(* ===== verification/ExecSpec.v ===== *)
(** * The image that [exec] makes (exec.c)

    The user stack of a new program: where the argument strings, the array of pointers to
    them and the arguments of [main] lie, and the page below the stack that the program
    cannot touch. *)

From S2P Require Import Prelude Params Bytes KMemory Kalloc Vm VmCopy VmUser Proc Pipe Bio Log Tx Fs File Syscall Sysfile Exec.

(** ** The layout *)

(** The addresses of the strings, pushed from [sp] down, each at a multiple of 4. *)
Definition below (sp : Z) (a : list Z) : Z := (sp - (Z.of_nat (length a) + 1)) / 4 * 4.
Fixpoint arg_ptrs (sp : Z) (argv : list (list Z)) : list Z :=
  match argv with
  | [] => []
  | a :: argv => below sp a :: arg_ptrs (below sp a) argv
  end.
Fixpoint arg_sp (sp : Z) (argv : list (list Z)) : Z :=
  match argv with
  | [] => sp
  | a :: argv => arg_sp (below sp a) argv
  end.
(** Where the program's stack pointer starts. *)
Definition stack_start (top : Z) (argv : list (list Z)) : Z := arg_sp top argv - 4 * (Z.of_nat (length argv) + 4).

(** The program reads the string [a] at [p], and the word [w] at [p]. *)
Definition string_at (m : mem) (tabs : gmap Z Z) (p : Z) (a : list Z) : Prop :=
  ∀ k, 0 ≤ k ≤ Z.of_nat (length a) → ubyte m tabs (p + k) = (a ++ [0]) !!! Z.to_nat k.
Definition uword (m : mem) (tabs : gmap Z Z) (p : Z) : Z :=
  ubyte m tabs p + 256 * ubyte m tabs (p + 1) + 65536 * ubyte m tabs (p + 2) + 16777216 * ubyte m tabs (p + 3).

(** A string that [fetchstr] can return, and not as long as half of the device space. *)
Definition arg_ok (a : list Z) : Prop := Z.of_nat (length a) < 0x1000000 ∧ Forall (λ b, 0 ≤ b < 256) a.

Lemma below_range sp a : sp - Z.of_nat (length a) - 4 ≤ below sp a < sp ∧ below sp a mod 4 = 0 ∧ below sp a + Z.of_nat (length a) + 1 ≤ sp.
Proof. rw /below. dlia. Qed.
Lemma arg_sp_le argv : ∀ sp, arg_sp sp argv ≤ sp.
Proof. induction argv as [|a argv IH]; intros sp; cbn [arg_sp]; [lia|]. pose proof (IH (below sp a)). pose proof (below_range sp a). lia. Qed.
Lemma arg_sp_mod argv : ∀ sp, sp mod 4 = 0 → arg_sp sp argv mod 4 = 0.
Proof. induction argv as [|a argv IH]; intros sp Hs; cbn [arg_sp]; [done|]. apply IH, below_range. Qed.
Lemma arg_ptrs_length argv : ∀ sp, length (arg_ptrs sp argv) = length argv.
Proof. induction argv as [|a argv IH]; intros sp; cbn; [done|]. by rw IH. Qed.
(** Every string lies between the last one's address and [sp]. *)
Lemma arg_ptrs_range argv : ∀ sp i a p, argv !! i = Some a → arg_ptrs sp argv !! i = Some p →
  arg_sp sp argv ≤ p ∧ p + Z.of_nat (length a) + 1 ≤ sp.
Proof.
  induction argv as [|b argv IH]; intros sp i a p Ha Hp; [done|]. cbn [arg_sp arg_ptrs] in *. destruct i as [|i].
  - injection Ha as ->. injection Hp as <-. pose proof (arg_sp_le argv (below sp a)). pose proof (below_range sp a). lia.
  - destruct (IH (below sp b) i a p Ha Hp). pose proof (below_range sp b). lia.
Qed.

(** [exec]'s arithmetic on the stack pointer. *)
Lemma push_sp sp a : 0 ≤ sp < KERNBASE → Z.of_nat (length a) < 0x1000000 →
  Z.land (u32 (sp - (Z.of_nat (length a) + 1))) (Z.lnot 3) = if decide (0 ≤ below sp a) then below sp a else below sp a + 4294967296.
Proof.
  intros Hsp Hl. rw (land_lnot_ones _ 2) // /below. rw /KERNBASE in Hsp. change (2 ^ 2) with 4. case_decide.
  - rw u32_small; dlia.
  - replace (u32 (sp - (Z.of_nat (length a) + 1))) with (sp - (Z.of_nat (length a) + 1) + 4294967296); [dlia|]. rw /u32. dlia.
Qed.

Section image.
Context {S D : Type} `{!TxStore S}.
Context (kend kdata : Z).
Hypothesis kend_range : KERNLINK ≤ kend ≤ KERNBASE + PHYSTOP.
Abbreviation ystate := (@ystate S D).
Abbreviation private := (VmCopy.private kend).
Implicit Types (y : ystate).

Lemma km_Ok {A} (m : M kstate A) y a k : m (y_k y) = Ok (a, k) → km m y = Ok (a, set_yk k y).
Proof. intros E. by rw /km /lift E. Qed.

Lemma set_same y : set_yk (set_mem (k_mem (y_k y)) (y_k y)) y = y.
Proof. by destruct y as [? ? ? [] ]. Qed.

(** The new image while the arguments are pushed: all pages below [top] are mapped, the
    user's except for the last but one. *)
Definition guard (top a : Z) : bool := (top - 8192 <=? a) && (a <? top - 4096).
Record image (m0 : mem) (f0 : list Z) y free d tabs top : Prop := {
  im_private : private m0 f0 [] (y_k y) free d tabs;
  im_kernel : kernel_mapped (k_mem (y_k y)) tabs (kmap kdata);
  im_pages a : 0 ≤ a < top → present (pte_at (k_mem (y_k y)) tabs (vpn a)) = true ∧ user_bit (pte_at (k_mem (y_k y)) tabs (vpn a)) = negb (guard top a);
}.

Lemma image_mem m0 f0 y m' free d tabs top : image m0 f0 y free d tabs top → top < KERNBASE → private m0 f0 [] (set_mem m' (y_k y)) free d tabs →
  (∀ v, 0 ≤ v < vpages → pte_at m' tabs v = pte_at (k_mem (y_k y)) tabs v) →
  image m0 f0 (set_yk (set_mem m' (y_k y)) y) free d tabs top.
Proof.
  intros [HP HK Hp] Ht HP' P. split; [done| |].
  - intros virt ps pe perm k Hin Hk. cbn [k_mem set_mem y_k set_yk]. destruct (decide (0 ≤ vpn virt + k < vpages)) as [Hr|Hr]; [by rw P //; apply (HK virt ps pe perm k)|].
    rw -(HK virt ps pe perm k Hin Hk) /pte_at. assert (tabs !! ((vpn virt + k) / 1024) = None) as -> ; [|done].
    destruct (tabs !! _) as [t|] eqn:Et; [|done]. destruct (pd_tab _ _ _ _ _ (proj1 (pv_inv _ _ _ _ _ _ _ _ HP)) _ _ Et) as [? _]. rw /vpages in Hr. dlia.
  - intros a Ha. cbn [k_mem set_mem y_k set_yk]. rw P; [|by apply Hp]. rw /KERNBASE in Ht. rw /vpn /vpages. dlia.
Qed.
(** [allocuvm] for a segment. *)
Lemma alloc_segment m0 f0 k free d tabs sz b new : loading m0 f0 k free d tabs sz b → 0 ≤ new → NoDup f0 →
  ∃ r k' free' tabs', allocuvm kend d sz new k = Ok (r, k') ∧ private m0 f0 [] k' free' d tabs' ∧
    (r = 0 ∧ (KERNBASE ≤ new ∨ Z.max sz new = 0 ∨ Z.of_nat (length f0) ≤ 1025 + 2 * npages new) ∨
     r = Z.max sz new ∧ r ≠ 0 ∧ loading m0 f0 k' free' d tabs' r b).
Proof.
  intros HL Hnew Hnd. pose proof HL as [HPg Hsz Hby Hab]. pose proof HPg as [HP HK Hu He]. destruct (PGROUNDUP_ok sz) as (Esz & Hal & Hr); [lia|].
  assert (s32 sz = sz) as Es by (apply s32_small; clia). destruct (Z.leb_spec KERNBASE new) as [Hge|Hlt].
  { exists 0, k, free, tabs. split; [rw /allocuvm; by rewrite -> (proj2 (Z.leb_le _ _)) by lia|]. split; [done|]. left. by auto. }
  destruct (Z.ltb_spec new sz) as [Hlt'|Hge'].
  { exists sz, k, free, tabs. split; [rw /allocuvm; rewrite -> (proj2 (Z.leb_gt _ _)), (proj2 (Z.ltb_lt _ _)) by lia; by rw Es|]. split; [done|]. right. rewrite -> Z.max_l by lia. split; [done|]. split; [lia|done]. }
  destruct (decide (new = sz)) as [->|Hne].
  { assert (allocuvm kend d sz sz k = Ok (sz, k)) as E.
    { rw /allocuvm. rewrite -> (proj2 (Z.leb_gt _ _)), Z.ltb_irrefl by lia. rw /page_rounds. cbn [allocuvm_loop]. rewrite -> (proj2 (Z.ltb_ge (PGROUNDUP sz) sz)) by lia. by rw Es. }
    exists sz, k, free, tabs. split; [done|]. split; [done|]. rw Z.max_id. destruct (decide (sz = 0)); [left; auto|right; by auto]. }
  assert (∀ w, page_range (PGROUNDUP sz) new w = true → PGROUNDUP sz / 4096 ≤ w < user_pages) as Hpr.
  { intros w. rw /page_range /vpn /user_pages. rw /KERNBASE in Hlt. dlia. }
  destruct (private_allocuvm kend kend_range m0 f0 k free d tabs sz new HP) as (r & k' & f' & t' & E & HP' & H); [lia|lia|intros w Hw; by apply He, Hpr|].
  exists r, k', f', t'. split; [done|]. split; [done|]. rewrite -> Z.max_r by lia. destruct H as [ [-> G]|[-> Hl] ].
  2: { left. split; [done|]. right. right. pose proof (private_count kend m0 f0 [] k free d tabs (PGROUNDUP sz / 4096) HP Hnd) as Hc. cbn [length] in Hc.
    assert (0 ≤ PGROUNDUP sz / 4096) as H0 by dlia. specialize (Hc H0 He). rw /pages_between in Hl. rw /npages. rw /aligned /PGSIZE in Hal. dlia. }
  right. split; [done|]. split; [lia|]. destruct (PGROUNDUP_ok new) as (Enew & Haln & Hrn); [lia|]. rw /aligned /PGSIZE in Hal Haln. rw /KERNBASE in Hlt Hsz.
  assert (∀ a, PGROUNDUP sz ≤ a < PGROUNDUP new → page_range (PGROUNDUP sz) new (vpn a) = true) as Hin by (intros a Ha; rw /page_range /vpn; dlia).
  assert (∀ a, 0 ≤ a < PGROUNDUP sz → page_range (PGROUNDUP sz) new (vpn a) = false) as Hout by (intros a Ha; rw /page_range /vpn; dlia).
  assert (∀ a, 0 ≤ a < PGROUNDUP sz → pte_at (k_mem k') t' (vpn a) = pte_at (k_mem k) tabs (vpn a)) as Hold.
  { intros a Ha. apply (gr_keep _ _ _ _ _ _ _ _ _ _ G); [rw /vpn /vpages; dlia|by apply Hout]. }
  split; [split; [done| | |]|rw /KERNBASE; lia| |].
  - eapply kernel_mapped_ext; [by apply kmap_ascending| |exact HK]. intros w Hw. apply (gr_keep _ _ _ _ _ _ _ _ _ _ G); [rw /user_pages in Hw; lia|]. destruct (page_range _ _ w) eqn:Ew; [|done]. apply Hpr in Ew. lia.
  - intros a Ha. destruct (decide (a < PGROUNDUP sz)); [rw Hold; [lia|]; apply Hu; lia|]. destruct (gr_new _ _ _ _ _ _ _ _ _ _ G (vpn a)) as (f & _ & Hf & -> & _); [apply Hin; lia|]. by apply (user_page kend).
  - intros w Hw. rw (gr_keep _ _ _ _ _ _ _ _ _ _ G); [rw /user_pages in Hw; rw /vpages; dlia| |]. { rw /page_range /vpn. dlia. } apply He. dlia.
  - intros a Ha. assert (0 ≤ a < KERNBASE) as Hak by (rw /KERNBASE; dlia). destruct (grown_ubyte kend kend_range _ _ _ _ _ _ _ _ _ a (pv_inv _ _ _ _ _ _ _ _ HP) G Hak) as [G1 G2]. destruct (decide (a < PGROUNDUP sz)).
    + rw G2; [apply Hout; lia|apply Hu; lia|]. apply Hby. lia.
    + rw G1; [apply Hin; lia|]. symmetry. apply Hab. lia.
  - intros a Ha. apply Hab. dlia.
Qed.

---

§ **EXERCISE PROMPT**:
Retype word for word everything in the listing above from the line that holds "assert (s32 sz" down to the line that holds "[rw /allocuvm; rewrite". Keep both end lines and leave out the rest.

§ **RESPONSE TO THIS EXERCISE**:
  assert (s32 sz = sz) as Es by (apply s32_small; clia). destruct (Z.leb_spec KERNBASE new) as [Hge|Hlt].
  { exists 0, k, free, tabs. split; [rw /allocuvm; by rewrite -> (proj2 (Z.leb_le _ _)) by lia|]. split; [done|]. left. by auto. }
  destruct (Z.ltb_spec new sz) as [Hlt'|Hge'].
  { exists sz, k, free, tabs. split; [rw /allocuvm; rewrite -> (proj2 (Z.leb_gt _ _)), (proj2 (Z.ltb_lt _ _)) by lia; by rw Es|]. split; [done|]. right. rewrite -> Z.max_l by lia. split; [done|]. split; [lia|done]. }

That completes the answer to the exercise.